La limite pour considérer une donnée comme étant une donnée à caractère personnel réside dans sa capacité à identifier directement ou indirectement une personne, et, en particulier, si les coûts et le temps nécessaires à cette identification ne sont pas excessifs[1] . Cependant, une telle classification n’est pas si facile à appliquer en pratique. Pour commencer, certaines données qui semblent anonymes à première vue peuvent être désanonymisées[2] (voir les sous-sections “Identification”, “Pseudonymisation” et “Anonymisation” dans la section “Concepts principaux” de la partie II des présentes lignes directrices). En outre, les données à caractère personnel en tant que concept juridique jouissent d’une sorte de nature expansive dans la mesure où l’hyperproduction de données et la capacité de les traiter et de les analyser ne cessent de croître, réduisant ainsi les coûts et le temps nécessaires pour identifier une personne à partir d’un ensemble donné de données (personnelles ou non)[3] .

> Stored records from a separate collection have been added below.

(** * daemonproxy: the service supervision core (service.c)

    A shallow embedding of [src/service.c] and the properties of its
    service records, variable store, state machine and indices.

    Conventions of the embedding.
    - A C [char] is the integer it holds ([char := Z]); a C [int],
      [pid_t] or [int64_t] is a [Z].  Timestamps are [int64_t]: their
      additions and subtractions are written with the two's-complement
      wrap-around ([wrap64]).
    - A [strseg_t] is a pointer and a length.  The pointer is a memory
      block (the bytes of the object pointed into) and an offset in it.
    - A [service_t*] is an address ([svc_ptr := N]); the objects live in
      a store [gmap N service_t].
    - The two intrusive doubly-linked lists are kept as the sequence of
      their members, head first; [active_prev_ptr != NULL] reads as
      membership of that sequence. *)

From Stdlib Require Import ZArith List Bool Lia String Ascii Sorted.
From stdpp Require Import base option list gmap.
Import ListNotations.
Local Open Scope Z_scope.

(* ===================================================================== *)
(** * Characters, memory blocks and string segments *)
(* ===================================================================== *)

Definition char := Z.

Definition char_of_ascii (a : ascii) : char := Z.of_N (N_of_ascii a).

(** The bytes of a C string literal (without the terminating NUL). *)
Definition lit (s : string) : list char :=
  List.map char_of_ascii (list_ascii_of_string s).

Definition NUL : char := 0.
Definition TAB : char := 9.
Definition EQUALS : char := 61.

Record strseg_t := mkseg {
  base : list char;   (* the memory block [data] points into *)
  data : Z;           (* offset of [data] in that block *)
  len  : Z
}.

(** [STRSEG("...")]: a segment spanning a whole string. *)
Definition STRSEG (s : list char) : strseg_t :=
  {| base := s; data := 0; len := Z.of_nat (length s) |}.

(** The bytes [data[0] .. data[len-1]] of a segment. *)
Definition seg_bytes (s : strseg_t) : list char :=
  take (Z.to_nat (len s)) (drop (Z.to_nat (data s)) (base s)).

(** [p[i]] for a pointer at offset [off] of block [m]. *)
Definition peek (m : list char) (off : Z) : char :=
  nth (Z.to_nat off) m 0.

(** Modelled from the spec: [strseg_cmp] of strseg.c, which is not among
    the sources.  The name index is "lexicographic on name" and keys of
    the variable store are compared for equality with it: bytes are
    compared in order, and on a common prefix the shorter segment is the
    smaller.  The result is negative, zero or positive. *)
Fixpoint bytes_cmp (x y : list char) : option Z :=
  match x, y with
  | c :: x', d :: y' =>
      if c =? d then bytes_cmp x' y' else Some (if c <? d then -1 else 1)
  | _, _ => None
  end.

Definition strseg_cmp (a b : strseg_t) : Z :=
  match bytes_cmp (seg_bytes a) (seg_bytes b) with
  | Some r => r
  | None => if len a <? len b then -1 else if len b <? len a then 1 else 0
  end.

(** Modelled from the spec: [strseg_tok_next] of strseg.c, which is not
    among the sources.  The variables are "name=value\0" entries and the
    lists are tab-separated tokens: a call splits off the bytes before
    the first separator as the token and advances the string past the
    separator; a string without separator is one token and is left with
    length -1; a string of negative length has no token (the call
    returns false).  The result is the advanced string and the token. *)
Fixpoint scan (sep : char) (l : list char) : nat :=
  match l with
  | [] => O
  | c :: l' => if c =? sep then O else S (scan sep l')
  end.

Definition strseg_tok_next (s : strseg_t) (sep : char)
  : option (strseg_t * strseg_t) :=
  if len s <? 0 then None
  else
    let i := Z.of_nat (scan sep (seg_bytes s)) in
    Some ({| base := base s; data := data s + i + 1; len := len s - (i + 1) |},
          {| base := base s; data := data s; len := i |}).
(* ===== verification/Prelude.v ===== *)
(** * A verification of the nosv crate

    The crate (Rust, [src/src/]) is a safe asynchronous runtime over the C library
    nOS-V: it runs futures as native tasks, and adds timers, an io_uring driver, and
    file and TCP I/O on top of it.  This development models the crate's own logic and
    proves what makes it correct.  It is a library: this file holds what all the others
    share, every other file one component, its theory, or its guarantees.

    ** The program and its model

    [error.rs] is [Errors] and [ffi.rs] is [Ffi].  [affinity.rs] and the identifiers of
    [topology.rs] are [Affinity]; the queries of [topology.rs] and [memory.rs] are [Query].

    A spawned future ([task.rs]) is a native descriptor with a gate, a join cell and a
    future: [Task] has them and the native callbacks, [TaskLife] composes them with the
    wakers, abort handles and the joiner into a step relation, [TaskSpec] has the
    guarantees.  [Runtime] ([runtime.rs] and the builder of [task.rs]) is the registry of
    tasks with [spawn_on]; [Current] the thread-local current runtime and its guard;
    [BlockOn] the root future on the owner thread.

    [time.rs]: [Timer] has the deadline heap, the park gate, [Sleep] and [Timeout];
    [TimerLife] the step relation of the driver among its clients; [TimerSpec] the
    guarantees, and [TimerRun] the driver's task on its own, which ends after a shutdown.  [io_uring.rs]: [Ring] has the data, [RingOps] the sections of admission,
    cancellation, staging, submission and dispatch, [RingFutures] the futures over one
    submission and the owned operation of [io.rs], [RingGate] the native gate.  The theory
    of the ring is [RingInv] (the invariant), [RingPrim], [RingCount], [RingStep],
    [RingSect] and [RingDrive] (every change keeps it), [RingOpen] (which sections take the
    ring, close admission or start a shutdown) and [RingSys] (the step relation, with the
    driver's decision to stop and the taking of the ring as steps of their own);
    [RingSpec] has the guarantees, [RingOrder] and [RingStop] two that need a theory of
    their own (the order of a completion and its cancellation, and that a shutdown can
    finish), and [RingWork] shows that the ring implements the
    interface [WorkSource] the gate is proved against.  [RingRun] is the driver's loop and
    [shutdown_and_wait] in the order of the code, a run of both step relations; [RingClient]
    has the typed capabilities of a submission and clients that hold one at a time.
    [Lifecycle] builds and shuts down a runtime from the drivers' own operations;
    [LifecycleSpec] has the guarantees.  [Handles] has the capabilities of a runtime and
    what they check; [UnitTests] runs the crate's own unit tests on the model.

    [OwnedIo] has the buffers, the work items and the awaited operations of [io.rs], each
    of which is one call; [OwnedSpec] shows that this is what the future and the driver of
    [RingFutures] and [RingOps] make of an operation.  On it stand [Fs] ([fs.rs]) and
    [Net] with [NetSpec] ([net.rs]); [BufferSpec] is about the buffers of both.  The frame
    protocol of [examples/net_io_poc.rs] is [Frame] with [FrameSpec], and the tasks of the
    example are [Demo] with [DemoSpec].

    Definitions keep the names of the source where they can; a clash is resolved by a
    prefix for the component ([timer_], [owned_], [rt_], [file_]) or by the file name.

    ** How code becomes definitions

    A piece of Rust is a [prog]: a function of an oracle, a state and a history, to an
    outcome ([Done], [Panicked], [Aborted] or [Blocked]), a state and a longer history.
    Whatever is outside the crate is a call to the oracle, an arbitrary function of the
    whole history; nothing is assumed of it but what a theorem names.  The history is kept
    on abort, so safety is stated for aborted runs too.  [?] is [let?], [catch_unwind] and
    guards are [catch_unwind] and [finally], a loop whose bound is not in its text takes
    fuel.

    A mutex section is one program, so interleavings are sequences of sections: [TaskLife],
    [TimerLife] and [RingSys] are step relations over them ([reachable]), with an invariant
    proved by induction.  Where one thread waits while others run, what the others do is
    an argument: a script of polls and wakes in [Task] and [BlockOn], a list of moves in
    [Lifecycle]; the theorems hold for all of them.  A wait that its script never ends is
    [Blocked].

    Machine integers are [Z] with their wrap-around or overflow check written out;
    pointers are addresses; the [f32] of the memory statistics is its bit pattern.  The
    memory of a buffer is part of it, so a completion writes what the kernel wrote.

    ** What is proved

    Tasks: the descriptor is never used after its destruction; a wake-up is never lost nor
    submitted twice; a callback polls once and does what its specification says; the
    result is stored once and published after the future is dropped and the descriptor
    destroyed; the process aborts only after a native failure.  Runtime: every failure of
    [spawn_on] undoes what it did; [block_on] is its abstract loop; [build] balances what
    it created on every failure, and leaves both drivers running on success; [shutdown]
    drains, destroys each driver's type after its descriptor and aborts every task; running
    it again after a failure destroys types twice (a finding).  Timers: the driver asks to
    park no longer than to the next deadline, and not at all when a notification came; a
    pass fires exactly what is due; a sleep is ready exactly when due; a shutdown request
    wakes a parked driver, and its task then retires in a bounded number of steps.

    Ring: in every reachable state no section aborts (so none finds the ring taken: nothing
    is admitted, submitted or reaped after the stop), pointers the kernel holds have their
    context, each owned operation is finished exactly once, a drain certifies that nothing
    of the submission is in flight, cancellation reaches every original once, a delivered
    completion carries the caller's user data, the end of a stream certifies that nothing
    more is owed to it, admission takes a prefix, a completion and its cancellation may
    be dispatched in either order, and the driver neither stops nor sleeps with work left.
    The driver's loop is a run of the two step relations, so all of this holds of it, and
    [shutdown_and_wait] returns: once the driver is told to stop, its loop ends with
    nothing in flight, provided the kernel goes on to complete what it holds, at any pace
    and in any order.  What [submit_entries] promises the owner of the memory its entries
    refer to holds until a shutdown; a shutdown then ends streams whose operations are
    still in flight (a finding).  The current runtime is that of the innermost polling
    scope, whatever is polled and however it unwinds.  The capabilities of a runtime are
    inert once it closes and in a forked child; that of the raw ring is not (a finding).

    I/O: the exact and the [_all] transfers return for every schedule of short
    operations, cover the buffer without gap or overlap, keep what was transferred before
    an error, and read back what was written; flags mean what the options say; connecting
    and binding take the first address that works and leak no socket; accepting retries
    the transient errors only; a pending borrowed operation has not touched its buffer and
    its lane never has two readiness operations; an awaited operation is ready once, with
    the value of its completion or refusal, and its waiter is woken; a buffer comes back
    from every operation with its contract intact, whatever the kernel answers.  Frames
    survive a stream and a peer cannot make a receiver ask for more than 64 KiB when the
    example's vectors have the capacity it asks for, which the standard library does not
    promise (a finding); the functions of the example join every task they spawn unless
    they are aborted, which detaches connections (a finding).  Plus the round trip of native codes,
    faithful affinities, and checked topology and memory snapshots.

    ** What is assumed of the outside

    Only where a theorem says so: distinct native codes ([NosvCodes]); the bitfield of
    affinities ([AffinityLaws]); the entry accessors of the [uring] crate ([UringLaws]); a
    submit consumes no more than is queued ([kernel_bounded]), a completion belongs to an
    entry the kernel holds ([kernel_posts]); an allocation is not one in use
    ([allocator_fresh]); a returned array has the announced length ([array_contract]); the
    open flags are distinct bits ([OpenFlagsLaws]); a completed read wrote as many bytes
    as it reports ([delivers]); a regular file without other writers, whose reads at
    its cursor deliver what they report too ([file_contract]);
    the buffer traits' safety contract ([IoBufMutLaws]); a socket delivers its stream in
    order ([streams]), and a new vector is empty with room for what is asked for, or more
    ([allocates]); a nonblocking [accept4] is never interrupted
    ([uninterrupted], for the server of the example);
    for liveness, a kernel with room for the configured entries that takes what is
    submitted ([cooperative]), that completes only what it holds and, while it holds
    something, again and again something of it ([answering]), and a library that accepts
    its calls ([accepts]).  Each has an instance in the
    witness that uses it.

    ** Fuel

    The transfer loops run with the size of the buffer, enough because an iteration that
    continues moves a byte ([transfer_loop_rule]).  The retries of [accept], [poll_read]
    and [poll_write] depend on the environment: more fuel never changes a result, and
    [accept_meaning] says when it returns; under a timeout, fuel beyond the operations that
    complete before the deadline is enough ([timed_accept_returns]).  The timer's task
    needs six steps and one per waker after a shutdown ([turn_bound]).  The loop of the
    io_uring driver runs with any fuel for its safety, and some fuel is enough after a
    shutdown ([shutdown_and_wait_returns]).  Driver passes are bounded by the counts of the
    configuration, as in the source.

    ** Not modelled

    Relaxed memory (sections are atomic and sequentially consistent; the [Acquire] and
    [Release] flags of [OwnedControl] are steps); allocation failure; [Debug] output and
    descriptor accessors; reference counts (a weak reference is given whether it upgrades);
    the locks of [util.rs], which are the sections themselves; the integration tests, the
    unit test of the queue crate and the one of a model of its own; the
    re-exports of [lib.rs], the demonstration binary, and [main] and the output of the
    example.  The kernel, nOS-V and the [uring], [socket2], [tokio] and queue crates are
    oracles or interfaces.  A timeout around an operation ends it at the operation that
    is pending at the deadline ([Frame.timeout]); the timer behind it is [Timer]'s. *)

From Stdlib Require Import ZArith Lia.
From stdpp Require Import base gmap list strings relations.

En gardant tout cela à l’esprit, on doit conclure que, dans le cas des réseaux sociaux, le traitement des données personnelles est généralement la règle. Cela est particulièrement vrai si l’on considère que, dans ce contexte, il est courant que les utilisateurs se connectent avec un ensemble de données personnelles. Il est tout à fait possible que (1) la plupart de ces données ne soient pas strictement nécessaires à la connexion et ne respectent donc pas le principe de minimisation des données (article 5.1.c du RGPD) ou que (2) les données soient utilisées à des fins qui vont au-delà de la simple connexion, violant dans ce cas le principe de limitation de la finalité (article 5.1.b du RGPD). Enfin, le profilage personnel peut atteindre un haut niveau de précision, quel que soit le type de données utilisées pour la production de ces profils. Cela nécessite de prendre en compte les précautions suivantes :

  • Les responsables du traitement doivent supposer par défaut qu’ils traitent des données à caractère personnel et agir en conséquence.
    • Il est seulement conseillé d’éviter cette hypothèse si les données à utiliser et les données déduites par le responsable du traitement sont entièrement non personnelles (par exemple, les données météorologiques). Dans ces cas, les responsables du traitement doivent le documenter dans les registres de traitement.
    • Si les données à traiter concernent des personnes décédées ou des personnes morales, des précautions doivent être prises pour éviter que ces données soient liées à des personnes physiques (par exemple, des parents de personnes décédées ou des personnes physiques liées à des personnes morales).
    • Si les données à traiter concernent des personnes décédées, les règles nationales de traitement des données doivent également être prises en compte, car les données des personnes décédées ne sont pas des données à caractère personnel selon le RGPD.
  • Il convient de définir un niveau de granularité dans le profilage afin de garantir suffisamment le respect de la vie privée des personnes qui peuvent potentiellement être liées à ce profilage.
  • Des protocoles doivent être élaborés pour prévenir ou réduire la possibilité de ré-identification des utilisateurs dont les données ont été traitées à des fins de profilage. Ils doivent inclure un engagement juridiquement contraignant à ne pas chercher à obtenir une telle réidentification et l’adoption de mesures destinées à éviter une réidentification involontaire.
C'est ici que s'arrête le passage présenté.